Imagery must be like training technique that you feel is important for the overall development of what you want. It is like saying, “Okay, five minutes out of the day, I will take this time for myself and do this particular thing.” And everyday you do it. Ten to fifteen minutes a day you can work on closing techniques, punching, blocking and trapping where you do it everyday for that time period. You lay back for fifteen minutes and you begin to imagine all of this.
There are two types of imagery, the observer and participant. The participant is where you are doing it and involved in the whole process. The observer is when you are watching yourself on the movie screen as if you are seeing from a detached point of view. The participant is better because then you get physiological growth more than the observer which is distinct and is like you are watching yourself over there. They are both practical but the hardest one to do is the participant.
Imagery is something you should do consistently because it helps you not only in the martial arts but as an individual for personal growth. Once you develop the technique of imagery relative to the martial arts then you will find that it does not take very much before you really begin to explore doing it with personal growth. This is where the psycho graph of creating the person you would like to be is where you use imagery. Imagery is something you really can do and change your whole life.
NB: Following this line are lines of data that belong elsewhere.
(* ===== verification/MfsBlock.v ===== *)
(** * MfsBlock: blocks, free-space bitmap and copy-on-write of MorionFS (src/user/srv/src/mfs_srv.rs)

    MorionFS never overwrites a block in use: a changed node is sealed with a magic number and a
    checksum and written to a freshly allocated block. This file holds the block header, the
    write window that batches block writes, the free-space bitmap with its allocator, and
    [mfs_commit], which combines them. The block service is the interface [MfsDevice].
    Counters that are only printed are left out. *)

From S2P Require Import Prelude Bytes Crc.

Definition MFS_BLOCK : Z := 4096.
Definition MFS_SECTORS_PER_BLOCK : Z := MFS_BLOCK / 512.
Definition MFS_HDR : Z := 8.
Definition MFS_PAYLOAD : Z := MFS_BLOCK - MFS_HDR.
Definition MFS_WB_PAGES : nat := 16.
Definition MFS_BMP_BLOCK_SPAN : Z := MFS_BLOCK * 8.
Definition MFS_BMPH_CRC : Z := 16.
Definition MFS_MAX_BMP_DATA_BLOCKS : Z := (MFS_PAYLOAD - MFS_BMPH_CRC) / 4.
Definition MFS_MAX_BLOCKS : Z := MFS_MAX_BMP_DATA_BLOCKS * MFS_BMP_BLOCK_SPAN.

(** ** The block header *)

(** A buffer is a [mem] whose first [MFS_BLOCK] bytes are the block. *)
Definition mfs_seal (magic : Z) (buf : mem) : mem :=
  let buf := write_u32 0 magic buf in
  let crc := mfs_crc32 (slice_at MFS_HDR (Z.to_nat MFS_PAYLOAD) buf) in
  write_u32 4 crc buf.

Definition mfs_ok (buf : mem) (magic : Z) : bool :=
  if negb (read_u32 buf 0 =? magic) then false
  else mfs_crc32 (slice_at MFS_HDR (Z.to_nat MFS_PAYLOAD) buf) =? read_u32 buf 4.

(** ** Bit arrays

    Bit [i] of a byte array: [*p.add(i >> 3) & (1u8 << (i & 7))] and its updates. *)
Definition bit_get (m : mem) (i : Z) : bool :=
  negb (Z.land (m (Z.shiftr i 3)) (w8 (Z.shiftl 1 (Z.land i 7))) =? 0).
Definition bit_set (m : mem) (i : Z) : mem :=
  let p := Z.shiftr i 3 in write_byte p (Z.lor (m p) (w8 (Z.shiftl 1 (Z.land i 7)))) m.
Definition bit_clear (m : mem) (i : Z) : mem :=
  let p := Z.shiftr i 3 in
  write_byte p (Z.land (m p) (Z.lxor 255 (w8 (Z.shiftl 1 (Z.land i 7))))) m.

(** ** The block service, as the file system uses it *)

(** [content d vol lba] is what sectors [lba .. lba + 8] of the volume hold. A read also yields
    the bytes that reached the buffer; an entry of a batch is a block's first sector and bytes. *)
Class MfsDevice (D : Type) : Type := {
  content : D -> Z -> Z -> list Z;
  block_read_dev : Z -> Z -> D -> bool * list Z * D;
  block_batch : Z -> list (Z * list Z) -> D -> bool * D;
  block_raw_write : Z -> Z -> list Z -> D -> bool * D
}.

(** The current volume and the write window: block numbers and staged bytes, oldest first. *)
Record mfs_io (D : Type) : Type := mk_io {
  MFS_CUR_VOL : Z;
  MFS_WB : list (Z * list Z);
  MFS_DEV : D
}.
Arguments mk_io {D}.
Arguments MFS_CUR_VOL {D}.
Arguments MFS_WB {D}.
Arguments MFS_DEV {D}.

(** The free-space bitmap and the allocator's cursor. *)
Record mfs_space : Type := mk_space {
  MFS_BMP : mem;
  MFS_BMP_DIRTY : mem;
  MFS_TOTAL_BLOCKS : Z;
  MFS_FREE_BLOCKS : Z;
  MFS_ALLOC_NEXT : Z
}.

Section io.
Context {D : Type} `{!MfsDevice D}.
Implicit Types s : mfs_io D.

Definition mfs_wb_has (block_no : Z) s : bool := existsb (fun e => e.1 =? block_no) (MFS_WB s).

(** The fallback of [mfs_commit_flush]: block by block, up to the first failure. *)
Fixpoint write_each (vol : Z) (l : list (Z * list Z)) (d : D) : bool * D :=
  match l with
  | [] => (true, d)
  | (b, bs) :: l' =>
      let '(ok, d) := block_raw_write vol (w32 (b * MFS_SECTORS_PER_BLOCK)) bs d in
      if ok : bool then write_each vol l' d else (false, d)
  end.

Definition mfs_commit_flush s : bool * mfs_io D :=
  match MFS_WB s with
  | [] => (true, s)
  | wb =>
      let vol := MFS_CUR_VOL s in
      let '(ok, d) := block_batch vol ((fun e => (e.1 * MFS_SECTORS_PER_BLOCK, e.2)) <$> wb) (MFS_DEV s) in
      let '(ok, d) := if ok : bool then (true, d) else write_each vol wb d in
      (ok, mk_io vol [] d)
  end.

Definition mfs_wb_stage (block_no : Z) (src : list Z) s : bool * mfs_io D :=
  let '(ok, s) := if (MFS_WB_PAGES <=? length (MFS_WB s))%nat then mfs_commit_flush s else (true, s) in
  if negb ok then (false, s)
  else (true, mk_io (MFS_CUR_VOL s) (MFS_WB s ++ [(block_no, src)]) (MFS_DEV s)).

(** Reads block [block_no] into [dst]. *)
Definition mfs_read_blk (block_no : Z) (dst : mem) s : bool * mem * mfs_io D :=
  let '(ok, s) := if mfs_wb_has block_no s then mfs_commit_flush s else (true, s) in
  if negb ok then (false, dst, s)
  else
    let '(ok, bs, d) := block_read_dev (MFS_CUR_VOL s) (w32 (block_no * MFS_SECTORS_PER_BLOCK)) (MFS_DEV s) in
    (ok, copy_to 0 bs dst, mk_io (MFS_CUR_VOL s) (MFS_WB s) d).

Definition mfs_write_blk (block_no : Z) (src : mem) s : bool * mfs_io D :=
  mfs_wb_stage block_no (slice_at 0 (Z.to_nat MFS_BLOCK) src) s.

End io.

(** ** The bitmap and the allocator *)

Definition mfs_bmp_touch (b : Z) (dirty : mem) : mem :=
  let c := b / MFS_BMP_BLOCK_SPAN in
  if c <? MFS_MAX_BMP_DATA_BLOCKS then bit_set dirty c else dirty.

Definition mfs_bmp_get (b : Z) (p : mfs_space) : bool :=
  if MFS_TOTAL_BLOCKS p <=? b then false else bit_get (MFS_BMP p) b.

Definition mfs_bmp_set (b : Z) (p : mfs_space) : mfs_space :=
  if MFS_TOTAL_BLOCKS p <=? b then p
  else if bit_get (MFS_BMP p) b then p
  else mk_space (bit_set (MFS_BMP p) b) (mfs_bmp_touch b (MFS_BMP_DIRTY p)) (MFS_TOTAL_BLOCKS p)
         (saturating_sub (MFS_FREE_BLOCKS p) 1) (MFS_ALLOC_NEXT p).

Definition mfs_bmp_clear (b : Z) (p : mfs_space) : mfs_space :=
  if MFS_TOTAL_BLOCKS p <=? b then p
  else if bit_get (MFS_BMP p) b then
    mk_space (bit_clear (MFS_BMP p) b) (mfs_bmp_touch b (MFS_BMP_DIRTY p)) (MFS_TOTAL_BLOCKS p)
      (w32 (MFS_FREE_BLOCKS p + 1)) (MFS_ALLOC_NEXT p)
  else p.

Definition count_used (p : mfs_space) (n : Z) : Z :=
  foldl (fun used b => if mfs_bmp_get b p then used + 1 else used) 0 (seqZ 0 n).
Definition mfs_bmp_recount (p : mfs_space) : Z * mfs_space :=
  let free := w32 (MFS_TOTAL_BLOCKS p - count_used p (MFS_TOTAL_BLOCKS p)) in
  (free, mk_space (MFS_BMP p) (MFS_BMP_DIRTY p) (MFS_TOTAL_BLOCKS p) free (MFS_ALLOC_NEXT p)).

Definition mfs_bb_for (total : Z) : Z := div_ceil total MFS_BMP_BLOCK_SPAN.
Definition mfs_data_start (p : mfs_space) : Z := 4 + 2 * mfs_bb_for (MFS_TOTAL_BLOCKS p).

Definition mfs_bmp_take (b : Z) (p : mfs_space) : Z * mfs_space :=
  let p := mfs_bmp_set b p in
  (b, mk_space (MFS_BMP p) (MFS_BMP_DIRTY p) (MFS_TOTAL_BLOCKS p) (MFS_FREE_BLOCKS p) (b + 1)).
Anytime you have adrenaline accompany with your imagery, it will tend to imprint more to everything that you do. It tends to have an actual imprinting effect whereas when you do imagery, it does not. The imagining process is like a dream that you do and it is gone. If you do it correctly where you get yourself emotionally involved, you retain that much more. It makes a psychological and physical impression so much more.
This is why you want to develop techniques that give you the most for the effort that you are putting out. Therefore it is a good reason to do imagery as a rule with some emotional input, intensity and feeling. Your body gets involved so much that there is a glandular response. Your adrenaline is actually pumped and there is physiological reaction. You are not moving per se but still there is a physiological reaction. Some people will do things where there is physical movement and others will be different. You just have to go by individual response.

Make your imagery graphic by going in the daydream state. Before entering the daydream state, it is important that you review the information to prepare it for the imprinting. By reviewing the information, the thinking process is taken care of during the imagery state. Give yourself positive thoughts on what you are going to do. Give commands, but do not be judgmental or criticize what you are doing. Become an active observer.
There are two types of imagery processes. one is the psycho visual where there are clear cut images where you are there and able to see precise details (color, texture, shapes and forms). The other type is projected imagery, like looking at a movie screen from the front row. The psycho visual technique is the skill you must cultivate in order to excel in your growth. Imagery is done to create a situation in the mind, purely on a mental/visual level.